E a dire il vero mica solo a Montalcino: Eroica va anche in altri paesi, addirittura in giro per il mondo, con il suo seguito di stand che vendono vecchi cambi, vecchi sellini, vecchie catene, vecchi telai. Vecchio e anche un po’ troppo costoso; d’altronde va anche detto che in terra di rottamatori tutto sommato diverte parecchio che si venda cara la pelle e i copertoni … usati. Nostalgia? Forse, ma anche tradizione popolare e quindi cultura. E così, in occasione dei venti anni della Corsa, l’organizzazione ha deciso di festeggiare con un bel festival, da svolgersi per le strade di Montalcino, tra un bicchiere di rosso e uno di brunello (anzi tre di rosso e uno di brunello, che anche questo mica te lo regalano eh!). E la direzione artistica è stata affidata a uno che di bici se ne intende, visto che ha seguito Giro e Tour e che sulla bici ha scritto un libro e ha fatto un disco insieme alla sua instancabile band, i Têtes de Bois; parliamo di Andrea Satta, un artista, un autore, uno sportivo, un amante di fiabe, un pediatra, un operatore culturale, un cantante.
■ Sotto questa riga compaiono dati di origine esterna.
Definition with_num_waiters (n : Z) (m : Monitor) : Monitor := mkMonitor n (owner_ m) (lock_count_ m) (wait_set_ m) (hash_code_ m).
Definition with_owner (o : Z) (m : Monitor) : Monitor := mkMonitor (num_waiters_ m) o (lock_count_ m) (wait_set_ m) (hash_code_ m).
Definition with_lock_count (n : Z) (m : Monitor) : Monitor := mkMonitor (num_waiters_ m) (owner_ m) n (wait_set_ m) (hash_code_ m).
Definition with_wait_set (t : Z) (m : Monitor) : Monitor := mkMonitor (num_waiters_ m) (owner_ m) (lock_count_ m) t (hash_code_ m).
Definition with_hash_code (h : Z) (m : Monitor) : Monitor := mkMonitor (num_waiters_ m) (owner_ m) (lock_count_ m) (wait_set_ m) h.

Definition get_thread (t : Z) : M Config Thread :=
  ts ← gets threads;
  match ts !! t with Some th => mret th | None => lift (Fault NullDereference) end.

Definition update_thread (t : Z) (f : Thread -> Thread) : M Config unit :=
  th ← get_thread t; modify (fun c => set_threads (<[t := f th]> (threads c)) c).

Definition get_monitor (mon : Z) : M Config Monitor :=
  ms ← gets monitors;
  match ms !! mon with Some m => mret m | None => lift (Fault NullDereference) end.

Definition update_monitor (mon : Z) (f : Monitor -> Monitor) : M Config unit :=
  m ← get_monitor mon; modify (fun c => set_monitors (<[mon := f m]> (monitors c)) c).

Definition goto (t : Z) (p : PC) : M Config unit := update_thread t (with_pc p).

(** The operation of a thread ends. *)
Definition finish (t : Z) (r : Result) : M Config unit :=
  update_thread t (fun th => with_pc Running (with_result r th)).

(** [GetLockWord], [SetLockWord] and [CasLockWordWeakSequentiallyConsistent],
    which may fail for no reason. *)
Definition GetLockWord : M Config Z := gets lock_word.
Definition SetLockWord (new_val : Z) : M Config unit := modify (set_lock_word new_val).
Definition CasLockWord (spurious : bool) (old_val new_val : Z) : M Config bool :=
  lw ← GetLockWord;
  if negb spurious && (lw =? old_val) then SetLockWord new_val ;; mret true else mret false.

(** ** Suspension *)

(** Where a thread is not runnable, or runs code that checks whether it is to
    suspend. *)
Definition suspendable (p : PC) : bool :=
  match p with
  | Running | SuspendOwner _ _ _ | SuspendRequested _ _ _ | OwnerSuspended _ _ _ | SuspendFailed _
  | LockContended _ _ | LockAsleep _ _ | LockAwake _ _
  | WaitAsleep _ _ _ | WaitAwake _ _ _ | WaitLeave _ _ _ _ => true
  | _ => false
  end.

(** [Thread::IsSuspended]. *)
Definition IsSuspended (th : Thread) : bool := suspendable (pc th) && (0 <? suspend_count th).

Definition ModifySuspendCount (t delta : Z) : M Config unit :=
  th ← get_thread t;
  if (delta <? 0) && (suspend_count th <=? 0) then lift (Fault FatalLog)
  else update_thread t (with_suspend_count (suspend_count th + delta)).

(** ** Wake-ups *)

(** [monitor_contenders_.Signal]: one of the threads asleep there, [wake], if
    there is any. *)
Definition asleep_on (mon : Z) (th : Thread) : bool :=
  match pc th with LockAsleep _ mon' => mon =? mon' | _ => false end.

Definition wake_contender (th : Thread) : Thread :=
  match pc th with LockAsleep to mon => with_pc (LockAwake to mon) th | _ => th end.

Definition SignalContender (mon wake : Z) : M Config unit :=
  ts ← gets threads;
  match ts !! wake with
  | Some th => whenM (asleep_on mon th) (update_thread wake wake_contender)
  | None => mret tt
  end.

(** [wait_cond_->Signal]. *)
Definition wake_waiter (th : Thread) : Thread :=
  match pc th with WaitAsleep a mon prev => with_pc (WaitAwake a mon prev) th | _ => th end.

Definition is_some {A} (o : option A) : bool := match o with Some _ => true | None => false end.

(** [Thread::NotifyLocked]. *)
Definition NotifyLocked (th : Thread) : Thread := if is_some (wait_monitor_ th) then wake_waiter th else th.

(** [Thread::Notify] and [Thread::Interrupt]. *)
Definition Thread_Notify (t : Z) : M Config unit := update_thread t NotifyLocked.

Definition Thread_Interrupt (t : Z) : M Config unit :=
  update_thread t (fun th => if interrupted_ th then th else NotifyLocked (with_interrupted true th)).

(** ** The wait set *)

(** The end of the list that starts at [t]. *)
Fixpoint last_waiter (fuel : nat) (t : Z) : M Config Z :=
  match fuel with
  | O => lift (Fault OutOfFuel)
  | S fuel =>
      th ← get_thread t;
      if negb (wait_next th =? 0) then last_waiter fuel (wait_next th) else mret t
  end.

Definition list_fuel : M Config nat := gets (fun c => size (threads c)).

Definition AppendToWaitSet (mon thread : Z) : M Config unit :=
  m ← get_monitor mon;
  if wait_set_ m =? 0 then update_monitor mon (with_wait_set thread)
  else
    fuel ← list_fuel;
    t ← last_waiter fuel (wait_set_ m);
    update_thread t (with_wait_next thread).

Fixpoint unlink_waiter (fuel : nat) (t thread : Z) : M Config unit :=
  match fuel with
  | O => lift (Fault OutOfFuel)
  | S fuel =>
      th ← get_thread t;
      if wait_next th =? 0 then mret tt
      else if wait_next th =? thread then
        removed ← get_thread thread;
        update_thread t (with_wait_next (wait_next removed)) ;;
        update_thread thread (with_wait_next 0)
      else unlink_waiter fuel (wait_next th) thread
  end.

Definition RemoveFromWaitSet (mon thread : Z) : M Config unit :=
  m ← get_monitor mon;
  if wait_set_ m =? 0 then mret tt
  else if wait_set_ m =? thread then
    th ← get_thread thread;
    update_monitor mon (with_wait_set (wait_next th)) ;;
    update_thread thread (with_wait_next 0)
  else
    fuel ← list_fuel;
    unlink_waiter fuel (wait_set_ m) thread.

(** ** Identity hash codes *)

(** [Object::GenerateIdentityHashCode]. *)
Fixpoint generate_hash (fuel : nat) (seed : Z) : outcome (Z * Z) :=
  match fuel with
  | O => Fault OutOfFuel
  | S fuel =>
      let expected_value := seed in
      let new_value := u32 (expected_value * 1103515245 + 12345) in
      if Z.land expected_value kHashMask =? 0 then generate_hash fuel new_value
      else mret (Z.land expected_value kHashMask, new_value)
  end.

(** Two values in a row cannot both be zero in the bits that are used. *)
Definition GenerateIdentityHashCode : M Config Z :=
  seed ← gets hash_code_seed;
  r ← lift (generate_hash 2 seed);
  modify (set_seed r.2) ;;
  mret r.1.

Definition HasHashCode (m : Monitor) : bool := negb (hash_code_ m =? 0).

Section Steps.
Context (max_spins : Z).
E un folle organizzatore di eventi, ai quali riesce a far partecipare un mondo variegato e variopinto, un po’ clownesco e funambolico, che arriva da varie parti d’Italia per curiosità, per spirito d’avventura, per amore di cultura e per amicizia: chi ruota intorno ad Andrea Satta e i suoi eventi lo sa bene e non deve stupirsi di nulla: 
incontrerà lucani che vanno in bici, portoghesi che fanno il circo, ciociari che suonano organetti, sardo-genovesi che vendono dischi, toscani che disegnano, salernitani che si sporcano sulla sabbia, ingegneri che inventano lampade magiche e costumiste cresciute con Hitchcock. Potrei continuare e avvertire anche che è tutto vero: la riuscita degli eventi di Andrea Satta dipende proprio dalla sua capacità di convincere gli amici – e sono tanti in quantità e qualità e provenienza e vocazione - che i suoi sogni e le sue fantasie artistiche possono essere realizzate, ma che per farlo ha bisogno di loro: tecnici, ingegneri, giornalisti, analisti, grafici, operatori culturali, figli, amici, amici degli amici, suonatori, imbonitori, disegnatori, organizzatori, pazienti e impazienti. Malgrado il tempo non felice e un Montalcino forse preso alla sprovvista dalla carovana di personaggi “astrusi” (come il Teatro in piazza Garibaldi) arrivati a invadere le vie consuete (che per l’occasione hanno cambiato nome e hanno preso quello di qualche gregario di antiche corse), dal 5 al 7 maggio Satta ha portato tante persone da tutta Italia a raccontare storie: le sue, le loro, quella di Alfonsina Strada (unica donna ad aver partecipato al Giro d’Italia ed era il 1924), quella di Marcello Osler (un gregario che ha vinto la corsa con la vita e la sua è una vicenda che ha del miracoloso: va letto il libro “La fuga più lunga”, scritto dalla moglie Elena,
per capire fino a che punto), quella della fisarmonica verde di Gavino S., quella di Itala e di Scipione Borghese, quella del quad di Valerio Daniel de Simoni, quelle di Ulisse e di Achille, quelle di Luigi Grechi e di Simone Cristicchi, quella degli organetti dell’Orchestra Bottoni a suonare per le vie, quella del Circo El Grito, quelle di Giuseppe Cederna, di Paolo Lombardi, di Licio Esposito, di Ulderico Pesce, di Gianni Mura, di Massimo Cirri, di Elena Guerrini, di Luca Occelli, di Angelo Scarafiotti, di Valeria Benigni, dei Têtes de Bois, quella del partigiano Lulù, quella antidoping di Sandro Donati, quella antimafia di Attilio Bolzoni; quella di Sergio Staino che diventa disegnatore e vignettista dopo il primo distacco di retina e quando lo avvertono che diventerà cieco; e infine tuttele storie da gregario raccontate al Caffè Eroica. E poi c’erano gli album delle figurine, le gare di ciclotappo, le radiocronache dagli altoparlanti, la transumanza eroica (dei pazzi arrivati soprattutto da Roma per farsi a pedali da Chiusi a Montalcino), quindicenni in lettura e la ciclofficina d’arte con le bici come farfalle.. E alla fine, quando si faceva notte, si accendevano delle lanterne appese sul cielo, vestite da corridore: una Bianchi, una Mercatone Uno… un’Eroica, appunto. E nascevano nuove amicizie.